Sounds like a bad football strategy. But it's actually the current Bush administration strategy regards the Iraq war.

Stephen Hayes lays out the entire thing in his latest Weekly Standard column. The admin has been rope-a-doping the Iraq question for awhile now. Hayes explains why:

So for most of his second term the president would claim that Iraq is the central front in the war on terror without stopping to explain why Iraq is the central front in the war on terror.

This reluctance comes not from a lack of arguments to make but from a fear that if the administration aggressively makes its case, the CIA will promptly seek to undermine it through leaks that wind up on the front pages.


He's correct, Bush is leaving all the detailed defenses to the few journalists or pundits willing to go there, like Hayes or Hitchens. Bush is hamstrung by the fact he put most of his eggs in the WMD basket upfront, so he risks sounding cheesy if he resorts to pounding reason B--sort of a casus belli du jour.

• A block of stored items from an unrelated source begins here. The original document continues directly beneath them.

Lemma interrupt_setup_run channel s : ready (i_dev s) -> exists d, interrupt_setup channel s =
    Some ((), Isys Dv (idt_mem (gdt_mem (i_mem s))) d (8 * GDT_ENTRIES - 1, gdt_addr) (8 * IDT_SIZE - 1, IDT_ADDRESS) SEG_TSS
                (final_handlers channel) 100) /\
    lines (final_masks channel).1 (final_masks channel).2 d.
Proof.
  intros Hr. unfold interrupt_setup. set (s1 := Isys Dv (gdt_mem (i_mem s)) (i_dev s) (8 * GDT_ENTRIES - 1, gdt_addr) (i_idtr s) SEG_TSS (i_handlers s) (i_freq s)).
  destruct (pic_init_talks s1) as (d2 & E2 & H2'). destruct (H2' Hr) as [Hr2 Hc2]. set (s2 := put_idev d2 s1) in E2.
  destruct (mask_from_talks 16 0 ltac:(lia) ltac:(lia) s2) as (d3 & E3 & H3). set (s3 := put_idev d3 s2) in E3.
  assert (Hl3 : lines 255 255 d3).
  { specialize (H3 (c_imr (chip_of false (i_dev s))) (c_imr (chip_of true (i_dev s)))).
    change (Z.of_nat 16) with 16 in H3. rewrite mask_all_16 in H3 by apply chip_mask. apply H3.
    constructor; [exact Hr2|intros b; cbn [i_dev put_idev s2]; rewrite Hc2; by destruct b|intros b; cbn [i_dev put_idev s2]; rewrite Hc2; by destruct b]. }
  set (s4 := Isys Dv (idt_mem (i_mem s3)) (i_dev s3) (i_gdtr s3) (8 * IDT_SIZE - 1, IDT_ADDRESS) (i_tr s3) no_handlers (i_freq s3)).
  destruct (timer_init_run s4 255 255 Hl3) as (d5 & E5 & Hl5). set (s5 := Isys Dv _ d5 _ _ _ _ _) in E5.
  destruct (open_line 33 keyboard_callback 1 s5 _ _ ltac:(lia) Hl5) as (d6 & E6 & Hl6). set (s6 := Isys Dv _ d6 _ _ _ _ _) in E6.
  assert (Hend : exists d, (match channel with Some c => ata_irq_init c | None => mret () end) s6 =
    Some ((), Isys Dv (i_mem s6) d (i_gdtr s6) (i_idtr s6) (i_tr s6) (final_handlers channel) 100) /\
    lines (final_masks channel).1 (final_masks channel).2 d).
  { destruct channel as [c|]; [|exists d6; split; [reflexivity|exact Hl6]].
    destruct (ata_irq_init_run c s6 _ _ Hl6) as (d7 & E7 & Hl7). exists d7. split; [exact E7|].
    unfold ata_line in Hl7. cbn [final_masks fst snd]. destruct (c =? 0); exact Hl7. }
  destruct Hend as (d & Ed & Hl). exists d. split; [|exact Hl].
  eapply bind_run; [apply gdt_init_run|]. eapply bind_run; [exact E2|]. eapply bind_run; [exact E3|].
  eapply bind_run; [apply idt_init_run|]. eapply bind_run; [exact E5|]. eapply bind_run; [exact E6|]. exact Ed.
Qed.

(** ** Acknowledging *)

(** Line [k] of a chip is in service and no line of higher priority is. *)
Definition served (isr k : Z) : Prop := Z.testbit isr k = true /\ forall j, 0 <= j < k -> Z.testbit isr j = false.

Lemma clear_served isr k : 0 <= k < 8 -> served isr k -> clear_lowest isr = Z.clearbit isr k.
Proof.
  intros Hk [Hbit Hlow]. unfold clear_lowest.
  assert (E : forall n i, 0 <= i <= k -> k < i + Z.of_nat n -> find_from (Z.testbit isr) i n = Some k).
  { induction n as [|n IH]; intros i Hi Hn; [lia|]. cbn [find_from]. destruct (Z.eq_dec i k) as [->|Hne]; [by rewrite Hbit|].
    rewrite Hlow by lia. apply IH; lia. }
  by rewrite E by lia.
Qed.

Definition acknowledge (k : Z) (c : chip) : chip := Chip (c_imr c) (Z.clearbit (c_isr c) k) (c_base c) (c_cascade c) (c_stage c).

Lemma irq_handler_run n s : 0 <= n < 16 -> 
  served (c_isr (chip_of false (i_dev s))) (if 8 <=? n then 2 else n) ->
  (8 <= n -> served (c_isr (chip_of true (i_dev s))) (n - 8)) ->
  exists d, irq_handler (32 + n) s = Some ((i_handlers s).[32 + n], put_idev d s) /\
    chip_of false d = acknowledge (if 8 <=? n then 2 else n) (chip_of false (i_dev s)) /\
    chip_of true d = if 8 <=? n then acknowledge (n - 8) (chip_of true (i_dev s)) else chip_of true (i_dev s).
Proof.
  intros Hn Hm Hs. exists (outs ((if 8 <=? n then [(PIC2_CMD, 0x20)] else []) ++ [(PIC1_CMD, 0x20)]) (i_dev s)).
  unfold irq_handler, IDT_SIZE. replace (40 <=? 32 + n) with (8 <=? n) by lia. replace (32 + n <? 256) with true by lia.
  destruct (Z.leb_spec 8 n) as [H8|H8]; (split; [reflexivity|]); cbn [outs app fold_left fst snd].
  - rewrite !chip_cmd1, !chip_cmd2 by tauto. cbv iota. unfold chip_cmd, acknowledge. change (Z.testbit 32 4) with false. cbv iota.
    rewrite (clear_served _ 2), (clear_served _ (n - 8)) by (first [lia|done|by apply Hs]). done.
  - rewrite !chip_cmd1 by tauto. cbv iota. unfold chip_cmd, acknowledge. change (Z.testbit 32 4) with false. cbv iota.
    by rewrite (clear_served _ n) by (first [lia|done]).
Qed.

Definition driver_of (n : Z) : isr_handler :=
  if n =? 0 then timer_callback else if n =? 1 then keyboard_callback else ata_irq_handler.

Definition opened (channel : option Z) : list Z :=
  match channel with Some c => [0; 1; 2; ata_line c] | None => [0; 1] end.

Lemma final_lines channel d n : 0 <= n < 16 -> lines (final_masks channel).1 (final_masks channel).2 d ->
  line_vector d n = 32 + n /\ (line_open d n = true <-> n ∈ opened channel).
Proof.
  intros Hn [_ Hi Hb]. unfold line_vector, line_open. rewrite Hi, Hb. split.
  - destruct (Z.leb_spec 8 n); Z.div_mod_to_equations; lia.
  - assert (E : forall (masks : Z * Z) (l : list Z), forallb (fun n => Bool.eqb (negb (Z.testbit (if 8 <=? n then masks.2 else masks.1) (n mod 8))) (bool_decide (n ∈ l))) (seqZ 0 16) = true ->
      negb (Z.testbit (if 8 <=? n then masks.2 else masks.1) (n mod 8)) = true <-> n ∈ l).
    { intros masks lst E. rewrite forallb_forall in E. specialize (E n ltac:(apply list_elem_of_In, elem_of_seqZ; lia)).
      apply Bool.eqb_prop in E. rewrite E. apply bool_decide_eq_true. }
    apply E. destruct channel as [c|]; [|vm_compute; reflexivity]. cbn [final_masks opened]. unfold ata_line. destruct (c =? 0); vm_compute; reflexivity.
Qed.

One can see the possible tie-in to Plamegate. Libby, talking through Miller, described what he called a "perverted war" between the CIA and WH regards the WMD issue. I'm sure there is some major league bureaucratic arse covering in all bureaucracies involved. It's the culture. But as Hayes says, credible information still exists about Iraq's nefarious ambitions, intel that wasn't created by Chalabi or now discredited tall tales from expat fortune hunters. Why aren't they using it?

For example, Hayes goes on to describe a warehouse in Doha, Qatar that contains documents removed from Iraqi Intelligence after the fall of Baghdad. Some of the doc titiles are real doozies, like "IIS Report on How French Campaigns are Financed", "Improvised Explosive Devices Plan", and "Ricin research and improvement". Perhaps they've not been completely verified yet, but they are ALL sitting there unclassified and unused.

Just throw it on the weirdness pile with everything else: Bin Laden hasn't been caught, yet he's been invisible since the election...we've seen a lot of Saddam , yet he still hasn't been tried...Miller went to jail, got a very strange letter from Libby, and now Libby might be replacing her there...and we still haven't caught that darned anthrax mailer.